# [RECORDS FOR THIS TASK]

(** ** More on the parsers *)

Lemma ofZ_truncate (z : Z) :
  Z.abs z < 2 ^ 53 -> Number.truncate (Number.ofZ z) = Some z.
Proof.
  intros Hz. unfold Number.truncate. rewrite Prim2SF_ofZ by exact Hz.
  destruct (Z.eq_dec z 0) as [->|Hz0]; [reflexivity|].
  destruct (repr_finite z Hz0 Hz) as (m & k & Er & Hk & Hm & _).
  rewrite Er. f_equal.
  assert (H2 : 0 < 2 ^ k) by (apply Z.pow_pos_nonneg; lia).
  assert (Hval : (if 0 <=? - k then Zpos m * 2 ^ (- k) else Zpos m / 2 ^ (- - k))
                 = Z.abs z).
  { destruct (Z.leb_spec 0 (- k)).
    - assert (k = 0) by lia. subst k. rewrite Hm. simpl. lia.
    - rewrite Z.opp_involutive, Hm, Z.div_mul by lia. reflexivity. }
  rewrite Hval. unfold Number.signed. destruct (Z.ltb_spec z 0); lia.
Qed.

(** TimeClip on a Number that holds an integer. *)
Lemma TimeClip_ofZ (tv : Z) :
  Z.abs tv < 2 ^ 53 ->
  TimeClip (Number.ofZ tv)
  = if Z.abs tv <=? maxTime then ValidDate tv else InvalidDate.
Proof.
  intros Htv. unfold TimeClip.
  rewrite ofZ_is_nan, ofZ_is_infinity, ofZ_abs, ofZ_truncate by exact Htv.
  cbn [orb].
  replace 8.64e15%float with (Number.ofZ maxTime) by reflexivity.
  rewrite ofZ_ltb by (unfold maxTime; simpl; lia).
  rewrite Z.leb_antisym. destruct (maxTime <? Z.abs tv); reflexivity.
Qed.

(** X10. Neither parser asks for a string: given a Number that holds an
    integer, both return the date with that time value when it is at most
    8.64e15 ms from the epoch, and the invalid date beyond. *)
Theorem parsers_clip_numbers (Date_parse : string -> float) (tv : Z) :
  Z.abs tv < 2 ^ 53 ->
  parseDataFromRfc2822 Date_parse (VNumber (Number.ofZ tv))
  = Normal (if Z.abs tv <=? maxTime then ValidDate tv else InvalidDate)
  /\ parseDataFromIso8601 Date_parse (VNumber (Number.ofZ tv))
  = Normal (if Z.abs tv <=? maxTime then ValidDate tv else InvalidDate).
Proof.
  intros Htv. unfold parseDataFromRfc2822, parseDataFromIso8601, new_Date.
  rewrite TimeClip_ofZ by exact Htv. split; reflexivity.
Qed.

# [WHAT NEEDS TO BE DONE]
The full listing is to be written out again, exactly as shown.

# [RESPONSE]
(** ** More on the parsers *)

Lemma ofZ_truncate (z : Z) :
  Z.abs z < 2 ^ 53 -> Number.truncate (Number.ofZ z) = Some z.
Proof.
  intros Hz. unfold Number.truncate. rewrite Prim2SF_ofZ by exact Hz.
  destruct (Z.eq_dec z 0) as [->|Hz0]; [reflexivity|].
  destruct (repr_finite z Hz0 Hz) as (m & k & Er & Hk & Hm & _).
  rewrite Er. f_equal.
  assert (H2 : 0 < 2 ^ k) by (apply Z.pow_pos_nonneg; lia).
  assert (Hval : (if 0 <=? - k then Zpos m * 2 ^ (- k) else Zpos m / 2 ^ (- - k))
                 = Z.abs z).
  { destruct (Z.leb_spec 0 (- k)).
    - assert (k = 0) by lia. subst k. rewrite Hm. simpl. lia.
    - rewrite Z.opp_involutive, Hm, Z.div_mul by lia. reflexivity. }
  rewrite Hval. unfold Number.signed. destruct (Z.ltb_spec z 0); lia.
Qed.

(** TimeClip on a Number that holds an integer. *)
Lemma TimeClip_ofZ (tv : Z) :
  Z.abs tv < 2 ^ 53 ->
  TimeClip (Number.ofZ tv)
  = if Z.abs tv <=? maxTime then ValidDate tv else InvalidDate.
Proof.
  intros Htv. unfold TimeClip.
  rewrite ofZ_is_nan, ofZ_is_infinity, ofZ_abs, ofZ_truncate by exact Htv.
  cbn [orb].
  replace 8.64e15%float with (Number.ofZ maxTime) by reflexivity.
  rewrite ofZ_ltb by (unfold maxTime; simpl; lia).
  rewrite Z.leb_antisym. destruct (maxTime <? Z.abs tv); reflexivity.
Qed.

(** X10. Neither parser asks for a string: given a Number that holds an
    integer, both return the date with that time value when it is at most
    8.64e15 ms from the epoch, and the invalid date beyond. *)
Theorem parsers_clip_numbers (Date_parse : string -> float) (tv : Z) :
  Z.abs tv < 2 ^ 53 ->
  parseDataFromRfc2822 Date_parse (VNumber (Number.ofZ tv))
  = Normal (if Z.abs tv <=? maxTime then ValidDate tv else InvalidDate)
  /\ parseDataFromIso8601 Date_parse (VNumber (Number.ofZ tv))
  = Normal (if Z.abs tv <=? maxTime then ValidDate tv else InvalidDate).
Proof.
  intros Htv. unfold parseDataFromRfc2822, parseDataFromIso8601, new_Date.
  rewrite TimeClip_ofZ by exact Htv. split; reflexivity.
Qed.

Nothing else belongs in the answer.